* [Work instructions] Go through the entries one line at a time, and gather every line that has the word "newStatus".

[Stored entries]

(** * Project-Uber: a ride-dispatch simulation, embedded and verified

    The Python sources [location.py], [rider.py], [driver.py],
    [dispatcher.py] and [event.py] are embedded shallowly.

    - Python integers are [Z]; [//] is floor division, which is [Z.div]
      for a divisor other than zero and [ZeroDivisionError] at zero.
    - A Python value that is either [None] or an instance is an [option].
    - An uncaught exception is a [Raise]; nothing in the sources catches
      one, so a raise ends the run and no state is kept after it.
    - [Driver] and [Rider] instances are mutated in place and shared
      between the dispatcher's lists and the events, so they live in a
      store ([gmap]) and are named by references.  [Driver.__eq__] returns
      [None] and [Rider] has no [__eq__], hence [in] and [list.remove]
      compare by identity, which is equality of references here.
    - The standard output is not part of the model, but a [print] call
      converts its arguments with [str] first, and that can raise: the
      [print] calls of [request_driver] are modelled by the conversion
      they perform.  [print(self.availableDriver)] in [activateDriver]
      shows a list, whose elements are shown by the default [repr] of an
      instance; it cannot raise and is left out.
    - [Dispatcher.__str__] and the [__str__] methods of the events are
      not used by any operation below and are left out.
    - [dispatcher2.py] is an unfinished draft that no module imports; it
      is not embedded. *)

From Stdlib Require Import ZArith String Ascii List Lia Bool DecimalString.
From stdpp Require Import gmap list strings.

Local Open Scope Z_scope.

(** ** Exceptions *)

Inductive exn : Type :=
| AttributeError
| IndexError
| TypeError
| ValueError
| ZeroDivisionError
| DanglingReference. (* model only: a reference outside the store *)

Inductive result (A : Type) : Type :=
| Ok (a : A)
| Raise (e : exn).

Arguments Ok {A} a.
Arguments Raise {A} e.

Definition bind {A B : Type} (m : result A) (k : A -> result B) : result B :=
  match m with
  | Ok a => k a
  | Raise e => Raise e
  end.

Notation "'do' x <- m ; k" := (bind m (fun x => k))
  (at level 10, x pattern, m at level 100, k at level 200).

(** ** location.py *)

Module Location.

Record t : Type := mk { row : Z; column : Z }.

(** [Location.__str__]: the body is [pass], so the method returns [None]. *)
Definition __str__ (self : t) : option string := None.

(** The built-in [str(x)] on a [Location]: a [__str__] that returns a
    non-string makes [str] raise [TypeError]. *)
Definition str (self : t) : result string :=
  match __str__ self with
  | Some s => Ok s
  | None => Raise TypeError
  end.

(** [Location.__eq__] *)
Definition __eq__ (self other : t) : bool :=
  (row self =? row other) && (column self =? column other).

(** Reading [.row] or [.column] of a value that may be [None]. *)
Definition get_row (v : option t) : result Z :=
  match v with Some l => Ok (row l) | None => Raise AttributeError end.

Definition get_column (v : option t) : result Z :=
  match v with Some l => Ok (column l) | None => Raise AttributeError end.

Definition manhattan_distance (origin destination : option t) : result Z :=
  do r1 <- get_row origin;
  do r2 <- get_row destination;
  do c1 <- get_column origin;
  do c2 <- get_column destination;
  Ok (Z.abs (r1 - r2) + Z.abs (c1 - c2)).

(** [s[i]] on a string, for [i >= 0]. *)
Definition index (s : string) (i : nat) : result ascii :=
  match String.get i s with
  | Some c => Ok c
  | None => Raise IndexError
  end.

(** [int(c)] on a string of one character (code point below 256): the
    decimal digits are accepted, everything else is a [ValueError]. *)
Definition int_of_char (c : ascii) : result Z :=
  let n := Z.of_nat (nat_of_ascii c) in
  if (48 <=? n) && (n <=? 57) then Ok (n - 48) else Raise ValueError.

Definition deserialize_location (location_str : string) : result t :=
  do c0 <- index location_str 0;
  do r <- int_of_char c0;
  do c2 <- index location_str 2;
  do c <- int_of_char c2;
  Ok (mk r c).

(** The serialized form in the words of the spec, for comparison with
    [str]: the text [row,col] with both coordinates in decimal. *)
Definition serialize_spec (loc : t) : string :=
  (NilZero.string_of_int (Z.to_int (row loc)) ++ ","
   ++ NilZero.string_of_int (Z.to_int (column loc)))%string.

(** The round trip as the code has it: [deserialize_location(str(loc))]. *)
Definition round_trip (loc : t) : result t :=
  do s <- str loc;
  deserialize_location s.

End Location.

(** ** rider.py *)

Module Rider.

Definition WAITING : string := "waiting".
Definition CANCELLED : string := "cancelled".
Definition SATISFIED : string := "satisfied".

(** [Rider.__init__(identifier, status, destination, origin, patience)] *)
Record t : Type := mk {
  id : string;
  status : string;
  destination : Location.t;
  location : Location.t;
  patience : Z
}.

Definition updateStatus (self : t) (newStatus : string) : t :=
  mk (id self) newStatus (destination self) (location self) (patience self).

(** [Rider.__str__]: both fields are strings. *)
Definition __str__ (self : t) : string :=
  (id self ++ " " ++ status self)%string.

End Rider.

(** ** driver.py *)

Module Driver.

(** [location] becomes [None] when [end_drive] or [end_ride] runs on a
    driver whose [destination] is [None]; both fields are optional. *)
Record t : Type := mk {
  id : string;
  location : option Location.t;
  speed : Z;
  destination : option Location.t
}.

(** [Driver.__init__(identifier, location, speed)] *)
Definition __init__ (identifier : string) (loc : Location.t) (spd : Z) : t :=
  mk identifier (Some loc) spd None.

(** [a // b] on integers. *)
Definition floordiv (a b : Z) : result Z :=
  if b =? 0 then Raise ZeroDivisionError else Ok (a / b).

Definition get_travel_time (self : t) (dest : option Location.t) : result Z :=
  do dist <- Location.manhattan_distance (location self) dest;
  floordiv dist (speed self).

(** The assignment to [self.destination] comes first; the returned
    driver is the mutated one. *)
Definition start_drive (self : t) (loc : option Location.t) : result (Z * t) :=
  let self' := mk (id self) (location self) (speed self) loc in
  do dist <- Location.manhattan_distance (location self') (destination self');
  do time <- floordiv dist (speed self');
  Ok (time, self').

(** [end_drive] only assigns [self.location]. *)
Definition end_drive (self : t) : t :=
  mk (id self) (destination self) (speed self) (destination self).

(** [start_ride(rider)] reads [rider.destination], passed here as the
    value read. *)
Definition start_ride (self : t) (rider_destination : option Location.t)
  : result (Z * t) :=
  let self' := mk (id self) (location self) (speed self) rider_destination in
  do dist <- Location.manhattan_distance (location self') rider_destination;
  do time <- floordiv dist (speed self');
  Ok (time, self').

Definition end_ride (self : t) : t :=
  mk (id self) (destination self) (speed self) None.

(** A replacement field of [str.format] filled with [self.location]:
    [None] is shown as the text None; a [Location] has no [__format__] of
    its own, so [str] is called on it. *)
Definition format_location (v : option Location.t) : result string :=
  match v with
  | None => Ok "None"%string
  | Some l => Location.str l
  end.

(** [Driver.__str__]:
    ["Driver: {0}, located at {1}".format(self.id, self.location)]. *)
Definition __str__ (self : t) : result string :=
  do shown <- format_location (location self);
  Ok ("Driver: " ++ id self ++ ", located at " ++ shown)%string.

End Driver.

(** ** The store of instances *)

Inductive object : Type :=
| DriverObj (d : Driver.t)
| RiderObj (r : Rider.t).

Definition ref : Type := nat.

Definition deref (h : gmap nat object) (r : ref) : result object :=
  match h !! r with
  | Some o => Ok o
  | None => Raise DanglingReference
  end.

(** Attribute reads; both classes have [id], [location] and
    [destination], only [Rider] has [status] and [patience]. *)

Definition attr_id (o : object) : string :=
  match o with
  | DriverObj d => Driver.id d
  | RiderObj r => Rider.id r
  end.

Definition attr_location (o : object) : option Location.t :=
  match o with
  | DriverObj d => Driver.location d
  | RiderObj r => Some (Rider.location r)
  end.

Definition attr_destination (o : object) : option Location.t :=
  match o with
  | DriverObj d => Driver.destination d
  | RiderObj r => Some (Rider.destination r)
  end.

Definition attr_status (o : object) : result string :=
  match o with
  | DriverObj _ => Raise AttributeError
  | RiderObj r => Ok (Rider.status r)
  end.

Definition attr_patience (o : object) : result Z :=
  match o with
  | DriverObj _ => Raise AttributeError
  | RiderObj r => Ok (Rider.patience r)
  end.

(** Looking up a method of [Driver] on an instance: a [Rider] has none of
    them.  Likewise for [Rider.updateStatus]. *)

Definition as_driver (o : object) : result Driver.t :=
  match o with
  | DriverObj d => Ok d
  | RiderObj _ => Raise AttributeError
  end.

Definition as_rider (o : object) : result Rider.t :=
  match o with
  | DriverObj _ => Raise AttributeError
  | RiderObj r => Ok r
  end.

(** The built-in [str(x)] on an instance, as [print] applies it to each of
    its arguments. *)
Definition py_str (o : object) : result string :=
  match o with
  | DriverObj d => Driver.__str__ d
  | RiderObj r => Ok (Rider.__str__ r)
  end.

(** ** Python lists of references *)

(** [x in l], by identity. *)
Fixpoint py_in (x : ref) (l : list ref) : bool :=
  match l with
  | [] => false
  | y :: l' => (x =? y)%nat || py_in x l'
  end.

(** [l.remove(x)]: the first occurrence goes, [ValueError] when there is
    none. *)
Fixpoint py_remove (x : ref) (l : list ref) : result (list ref) :=
  match l with
  | [] => Raise ValueError
  | y :: l' =>
      if (x =? y)%nat then Ok l'
      else do l'' <- py_remove x l'; Ok (y :: l'')
  end.

(** ** dispatcher.py *)

Module Dispatcher.

Record t : Type := mk {
  driverFleet : list ref;
  availableDriver : list ref;
  waitingList : list ref
}.

Definition __init__ : t := mk [] [] [].

(** [driver.get_travel_time(rider.location)] on two instances of the
    store. *)
Definition travel_time_to (h : gmap nat object) (rider driver : ref)
  : result Z :=
  do o <- deref h driver;
  do d <- as_driver o;
  do r <- deref h rider;
  Driver.get_travel_time d (attr_location r).

(** [print(x, x.get_travel_time(rider.location))]: the travel time is
    computed first, then [print] converts the instance with [str] (the
    travel time is an integer and its conversion cannot raise).  What is
    written is not kept. *)
Definition print_with_travel_time (h : gmap nat object) (rider x : ref)
  : result unit :=
  do time <- travel_time_to h rider x;
  do o <- deref h x;
  do shown <- py_str o;
  Ok tt.

(** The [for driver in self.availableDriver] loop, with its two [print]
    calls. *)
Fixpoint nearest_loop (h : gmap nat object) (rider nearestDriver : ref)
    (drivers : list ref) : result ref :=
  match drivers with
  | [] => Ok nearestDriver
  | driver :: rest =>
      do _ <- print_with_travel_time h rider nearestDriver;
      do _ <- print_with_travel_time h rider driver;
      do time <- travel_time_to h rider driver;
      do best <- travel_time_to h rider nearestDriver;
      nearest_loop h rider (if time <? best then driver else nearestDriver)
        rest
  end.

Definition request_driver (h : gmap nat object) (self : t) (rider : ref)
  : result (option ref * t) :=
  match availableDriver self with
  | [] =>
      Ok (None,
          mk (driverFleet self) (availableDriver self)
             (waitingList self ++ [rider]))
  | first :: _ =>
      do nearestDriver <-
        nearest_loop h rider first (availableDriver self);
      Ok (Some nearestDriver, self)
  end.

Definition request_rider (self : t) (driver : ref) : option ref * t :=
  let self' :=
    if negb (py_in driver (driverFleet self)) then
      mk (driverFleet self ++ [driver]) (availableDriver self ++ [driver])
         (waitingList self)
    else self in
  match waitingList self' with
  | [] => (None, self')
  | first :: _ => (Some first, self')
  end.

Definition activateDriver (self : t) (driver : ref) : t :=
  mk (driverFleet self) (availableDriver self ++ [driver]) (waitingList self).

Definition deActivateDriver (self : t) (driver : ref) : result t :=
  do l <- py_remove driver (availableDriver self);
  Ok (mk (driverFleet self) l (waitingList self)).

Definition cancel_ride (self : t) (rider : ref) : t :=
  if py_in rider (waitingList self) then
    match py_remove rider (waitingList self) with
    | Ok l => mk (driverFleet self) (availableDriver self) l
    | Raise _ => self
    end
  else self.

End Dispatcher.

(** ** monitor.py *)

Module Monitor.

* [Result]
Definition updateStatus (self : t) (newStatus : string) : t :=
  mk (id self) newStatus (destination self) (location self) (patience self).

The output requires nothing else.